Raymond no respondió. Apartó de la mesa la silla de Darlene y la obligó a levantarse. Cuanto más pensaba en el doctor Levitz, más se convencía de que aquel hombre podía salvarlo. Como médico personal de varias familias rivales de la mafia de Nueva York, Levitz conocía a gente capaz de hacer lo imposible.

CAPITULO 1

14 de marzo de I997,

7:25 horas.

Nueva York.

Jack Stapleton se inclinó y pedaleó con fuerza mientras recorría la última manzana en dirección este sobre la calle Treinta. A unos cincuenta metros de la Quinta Avenida, irguió la espalda, soltó el manillar y comenzó a frenar. El semáforo no estaba en verde, y ni siquiera Jack estaba lo bastante loco para abrirse paso entre los coches, autobuses y camiones que aceleraban hacia el norte de la ciudad.

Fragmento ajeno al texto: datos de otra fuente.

Lemma tryReserve_cases t1 t2 now order k target draw s :
  Inv s → placeable order draw s →
  match holds t1 k s with
  | Some (id, a) =>
      tryReserve t1 t2 now order k target draw s =
        (Ok (a, agentIsOnline a t2 && (empty target || bool_decide (id = target))), s)
  | None =>
      ∃ r, selectAgent order target draw now (beforePlace k s) = Ok r ∧
      match r with
      | Some a => tryReserve t1 t2 now order k target draw s =
                    (Ok ((reserve k a (beforePlace k s)).1, true), (reserve k a (beforePlace k s)).2)
      | None => tryReserve t1 t2 now order k target draw s = (Ok (Agent.zero, false), beforePlace k s)
      end
  end.
Proof.
  intros HI HP. destruct (beforePlace_spec k s order draw HI HP) as (_ & _ & HP' & _).
  destruct (selectAgent_total order target draw now (beforePlace k s) (proj1 (proj2 HP')))
    as [r Hr].
  unfold holds, tryReserve, beforePlace in *.
  destruct (reservations s !! k) as [id|] eqn:Hk; cbn [mbind option_bind].
  - destruct (agents s !! id) as [a|] eqn:Ha; cbn [mbind option_bind].
    + destruct (negb _ && negb _); [done|]. exists r. rewrite Hr. split; [done|].
      destruct r; [|done]. by destruct (reserve _ _ _).
    + exists r. rewrite Hr. split; [done|]. destruct r; [|done]. by destruct (reserve _ _ _).
  - exists r. rewrite Hr. split; [done|]. destruct r; [|done]. by destruct (reserve _ _ _).
Qed.

Lemma candidate_stored s order target now a :
  Inv s → a ∈ candidates order target now s → agents s !! Agent.ID a = Some a.
Proof.
  intros HI ((id & _ & Ha) & _)%elem_of_candidates.
  destruct (inv_agent s id a HI Ha) as (Hid & _). by rewrite Hid.
Qed.

Lemma advance_trans_inv s s1 s2 :
  advance s s1 → advance s1 s2 →
  (∀ i a1, agents s1 !! i = Some a1 → ∃ a, agents s !! i = Some a ∧ Agent.Capacity a1 = Agent.Capacity a) →
  advance s s2.
Proof.
  intros [I1 N1 A1] [I2 N2 A2] Hc. split; [done|by etrans|].
  intros i a Ha. destruct (A1 i a Ha) as (a1 & Ha1 & _). destruct (A2 i a1 Ha1) as (a2 & Ha2 & H2).
  exists a2. split; [done|]. destruct (Hc i a1 Ha1) as (a' & Ha' & Heq). simplify_eq.
  unfold capped in *. by rewrite Heq in H2.
Qed.

Lemma tryReserve_advance t1 t2 now order k target draw s :
  Inv s → placeable order draw s →
  advance s (tryReserve t1 t2 now order k target draw s).2.
Proof.
  intros HI HP. pose proof (tryReserve_cases t1 t2 now order k target draw s HI HP) as Hc.
  destruct (holds t1 k s) as [[id a]|]; [rewrite Hc; by apply advance_refl|].
  destruct (beforePlace_spec k s order draw HI HP) as (Hadv & HR & HP' & Hag & _).
  destruct Hc as ([a|] & Hsel & ->); [|done]. cbn [snd].
  pose proof (candidate_stored _ _ _ _ a (adv_inv _ _ Hadv) (selectAgent_elem _ _ _ _ _ _ Hsel)) as Ha.
  eapply advance_trans_inv; [exact Hadv| |].
  - apply reserve_spec; [apply Hadv| |done|by eapply HP'].
    rewrite HR. apply lookup_delete_eq.
  - intros i a1 Ha1. destruct (Hag i a1 Ha1) as (a0 & Ha0 & [->| ->]); eauto.
Qed.

(** ** Registration and heartbeats *)

(** Recording a report: settings are applied to the stored record only. *)
Lemma observe_advance text a s :
  Inv s → Agent.ID a ≠ ""%string →
  Z.of_nat (reservedCount (reservations s) (Agent.ID a)) ≤ Agent.ActiveNodes a ≤ MaxInt64 →
  let r := observeAgentCapacityLocked text a s in
  advance s (setAgent (Agent.ID a) r.1 r.2).
Proof.
  intros [H1 H2 H3] Hne Hc r.
  assert (Agent.ID r.1 = Agent.ID a) as Hid by apply applyCapacity_ID.
  assert (Agent.ActiveNodes r.1 = Agent.ActiveNodes a) as Hact by apply applyCapacity_active.
  assert (settled r.2 r.1) as Hs by apply applyCapacity_settled.
  assert (capped (agentAt s (Agent.ID a)) r.1) as Hcap by apply (applyCapacity_capped r.2).
  split; [split| |].
  - rewrite <- Hid. apply (places_update (agents s) (reservations s) r.1); [done|by rewrite Hid|].
    by rewrite Hid, Hact.
  - done.
  - intros id b. cbn. intros [[<- <-]|[Hd Hb]]%lookup_insert_Some.
    { eapply settled_frame; [exact Hs|done..]. }
    destruct (places_agent _ _ _ _ H1 Hb) as (Hb1 & _).
    eapply settled_frame; [by eapply H3|done..| |]; cbn; unfold intAt, textAt.
    + by rewrite lookup_insert_ne by congruence.
    + case_match; [by rewrite lookup_insert_ne by congruence|done].
  - reflexivity.
  - cbn. apply agentsAdvance_insert. intros b Hb. unfold agentAt in Hcap. by rewrite Hb in Hcap.
Qed.

Lemma advance_frame s s1 s2 :
  Inv s1 → evolves (nodes s) (nodes s1) → agents s1 = agents s → advance s1 s2 → advance s s2.
Proof.
  intros HI Hn Ha [I2 N2 A2]. split; [done|by etrans|]. by rewrite <- Ha.
Qed.

Lemma withNodes_inv s s' :
  Inv s → s' = withNodes (nodes s') (activeNodeIDs s') s → nodesOK (nodes s') (activeNodeIDs s') →
  Inv s'.
Proof.
  intros [H1 H2 H3] -> HN. split; [exact H1|exact HN|exact H3].
Qed.

(** A restarted Agent: its reservations and its running Peers are gone. *)
Lemma forget_spec now id s :
  Inv s →
  let s' := forgetInstance now id s in
  Inv s' ∧ evolves (nodes s) (nodes s') ∧ agents s' = agents s ∧
  (∀ k, reservations s' !! k = if bool_decide (reservations s !! k = Some id) then None
                               else reservations s !! k) ∧
  (∀ k, nodes s' !! k = updated (restartUpdate now id) k <$> nodes s !! k) ∧
  timeAt (agentSnapshots s') id = 0.
Proof.
  intros HI s'. subst s'. unfold forgetInstance.
  set (s1 := withTimes _ _ _ s). assert (Inv s1) as HI1 by by apply inv_times.
  destruct (dropReservations_frame id s1) as (Ha & Hn & Hx & Hsn & Hd).
  set (s2 := dropReservations id s1) in *.
  assert (Inv s2) as HI2.
  { destruct HI1 as [[HA HR] H2 H3]. split; [split| |].
    - intros i a. rewrite Ha. intros Hi. destruct (HA i a Hi) as (? & ? & Hc & ?).
      split_and!; [done..| |done].
      enough (reservedCount (reservations s2) i ≤ reservedCount (reservations s1) i)%nat by lia.
      destruct (decide (i = id)) as [->|Hne].
      + rewrite (reservedCount_zero (reservations s2)); [lia|]. intros k v Hk ->.
        unfold s2 in Hk. rewrite dropReservations_lookup in Hk. by case_bool_decide.
      + apply Nat.eq_le_incl. unfold reservedCount.
        assert (filter (λ kv, kv.2 = i) (map_to_list (reservations s2)) ≡ₚ
                filter (λ kv, kv.2 = i) (map_to_list (reservations s1))) as Hp; [|by rewrite Hp].
        apply NoDup_Permutation; [apply list.NoDup_filter, NoDup_map_to_list..|].
        intros [k v]. rewrite !list_elem_of_filter, !elem_of_map_to_list. cbn.
        unfold s2. rewrite dropReservations_lookup. case_bool_decide; [|done]. naive_solver.
    - intros k i Hk. rewrite Ha. unfold s2 in Hk. rewrite dropReservations_lookup in Hk.
      case_bool_decide; [done|]. eauto.
    - rewrite Hn, Hx. exact H2.
    - rewrite Ha, Hd. exact H3. }
  destruct (failNodes_spec now id s2 (inv_nodes _ HI2)) as (Hf & HN & Hlk & Hev).
  set (s3 := failNodes now id s2) in *.
  assert (Inv s3) as HI3 by by eapply withNodes_inv.
  split_and!.
  - by apply inv_times.
  - cbn. rewrite Hn in Hev. exact Hev.
  - cbn. rewrite Hf. cbn. by rewrite Ha.
  - intros k. cbn. rewrite Hf. cbn. unfold s2. by rewrite dropReservations_lookup.
  - intros k. cbn. rewrite Hlk, Hn. done.
  - cbn. unfold timeAt. by rewrite lookup_delete_eq.
Qed.

Lemma countReservations_none s id active :
  reservedCount (reservations s) id = 0%nat → countReservations s id active = active.
Proof.
  unfold countReservations, reservedCount. revert active.
  induction (map_to_list (reservations s)) as [|kv l IH]; intros active H; [done|].
  rewrite filter_cons in H. cbn [foldl]. case_decide; [done|].
  rewrite bool_decide_false by done. by apply IH.
Qed.

Lemma firstNonEmpty_ne a b : b ≠ ""%string → firstNonEmpty a b ≠ ""%string.
Proof. unfold firstNonEmpty, empty. by case_bool_decide. Qed.

Lemma TrimSpace_empty : TrimSpace "" = ""%string.
Proof. vm_compute. reflexivity. Qed.

Lemma registerAgent_advance now text a s :
  Inv s → Agent.ActiveNodes a ≤ MaxInt64 → advance s (registerAgent now text a s).2.
Proof.
  intros HI Hmax. unfold registerAgent.
  destruct (agentSettingsErr s); [by apply advance_refl|].
  destruct (empty (TrimSpace (Agent.ID a)) || _) eqn:Hid; [by apply advance_refl|].
  assert (Agent.ID a ≠ ""%string) as Hne.
  { apply orb_false_iff in Hid as [Hid _]. unfold empty in Hid. bool_props.
    intros He. rewrite He, TrimSpace_empty in Hid. done. }
  clear Hid. set (id := Agent.ID a) in *. set (previous := agents s !! id).
  set (rs := restarted previous a). destruct (rs && _); [by apply advance_refl|].
  set (s1 := if rs then forgetInstance now id s else s).
  assert (Inv s1 ∧ evolves (nodes s) (nodes s1) ∧ agents s1 = agents s) as (HI1 & Hn1 & Ha1).
  { subst s1. destruct rs; [|by split_and!]. destruct (forget_spec now id s HI) as (? & ? & ? & _).
    by split_and!. }
  assert (rs = true → reservedCount (reservations s1) id = 0%nat) as Hrs.
  { intros Ht. subst s1. rewrite Ht. apply reservedCount_zero. intros k v Hk ->.
    destruct (forget_spec now id s HI) as (_ & _ & _ & HR & _). rewrite HR in Hk.
    by case_bool_decide. }
  destruct (match previous with Some p => _ | None => _ end) as [metricsURL active] eqn:Hact.
  assert (Z.of_nat (reservedCount (reservations s1) id) ≤ Z.max 0 active ≤ MaxInt64) as Hc.
  { assert (0 ≤ MaxInt64) by (unfold MaxInt64; lia).
    unfold previous in Hact. destruct (agents s !! id) as [p|] eqn:Hp.
    - rewrite <- Ha1 in Hp. destruct (inv_agent s1 id p HI1 Hp) as (_ & _ & Hc & _).
      destruct rs; simplify_eq; [rewrite (Hrs eq_refl); lia|lia].
    - assert (reservedCount (reservations s1) id = 0%nat) as H0.
      { apply reservedCount_zero. intros k v Hk ->.
        destruct (proj2 (inv_places _ HI1) k id Hk) as [b Hb]. by rewrite Ha1, Hp in Hb. }
      rewrite (countReservations_none s1 id) in Hact by done. simplify_eq. rewrite H0. lia. }
  clear Hact. set (startedAt := if IsZero _ then now else _). clearbody startedAt.
  set (s2 := if _ && _ then setSnapshot _ _ s1 else s1).
  assert (Inv s2 ∧ nodes s2 = nodes s1 ∧ agents s2 = agents s1 ∧ reservations s2 = reservations s1)
    as (HI2 & Hn2 & Ha2 & HR2).
  { subst s2. destruct (_ && _); [|done]. by split_and!; [apply inv_times|..]. }
  set (resources := match previous with Some _ => _ | None => _ end). clearbody resources.
  set (a' := Agent.setReport _ _ _ _ _ a).
  pose proof (observe_advance text a' s2 HI2 Hne ltac:(cbn; fold id; by rewrite HR2)) as Hadv.
  destruct (observeAgentCapacityLocked text a' s2) as [b s3] eqn:Ho. cbn [fst snd] in *.
  eapply advance_frame; [exact HI2|by rewrite Hn2|by rewrite Ha2|exact Hadv].
Qed.

(** *** The loop over the reported Peers *)
Lemma mergedNode_spec now id s n :
  nodesOK (nodes s) (activeNodeIDs s) →
  Node.ID (mergedNode now id s n) = Node.ID n ∧
  ∀ o, nodes s !! Node.ID n = Some o → lifecycle o (mergedNode now id s n).
Proof.
  intros [Hid _]. unfold mergedNode. destruct (nodes s !! Node.ID n) as [o|] eqn:Ho.
  - split; [|by intros ? [= <-]; apply mergeNode_lifecycle].
    pose proof (Hid _ _ Ho) as Hoid. unfold mergeNode.
    repeat match goal with |- context [if ?b then _ else _] => destruct b end; done.
  - split; [done|]. intros ?. done.
Qed.

Lemma setNode_evolves n s :
  (∀ o, nodes s !! Node.ID n = Some o → lifecycle o n) →
  evolves (nodes s) (nodes (setNodeLocked n s)).
Proof. intros H. by apply evolves_insert. Qed.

La temperatura había subido considerablemente, y los diez centímetros de nieve que habían caído dos días antes se habían derretido, salvo por algunos montículos sucios entre los coches aparcados. Se alegraba de que las calles estuvieran despejadas, pues hacía varios días que no podía usar la bicicleta que había comprado tres semanas antes. Con ella había reemplazado la que le habían robado el año anterior.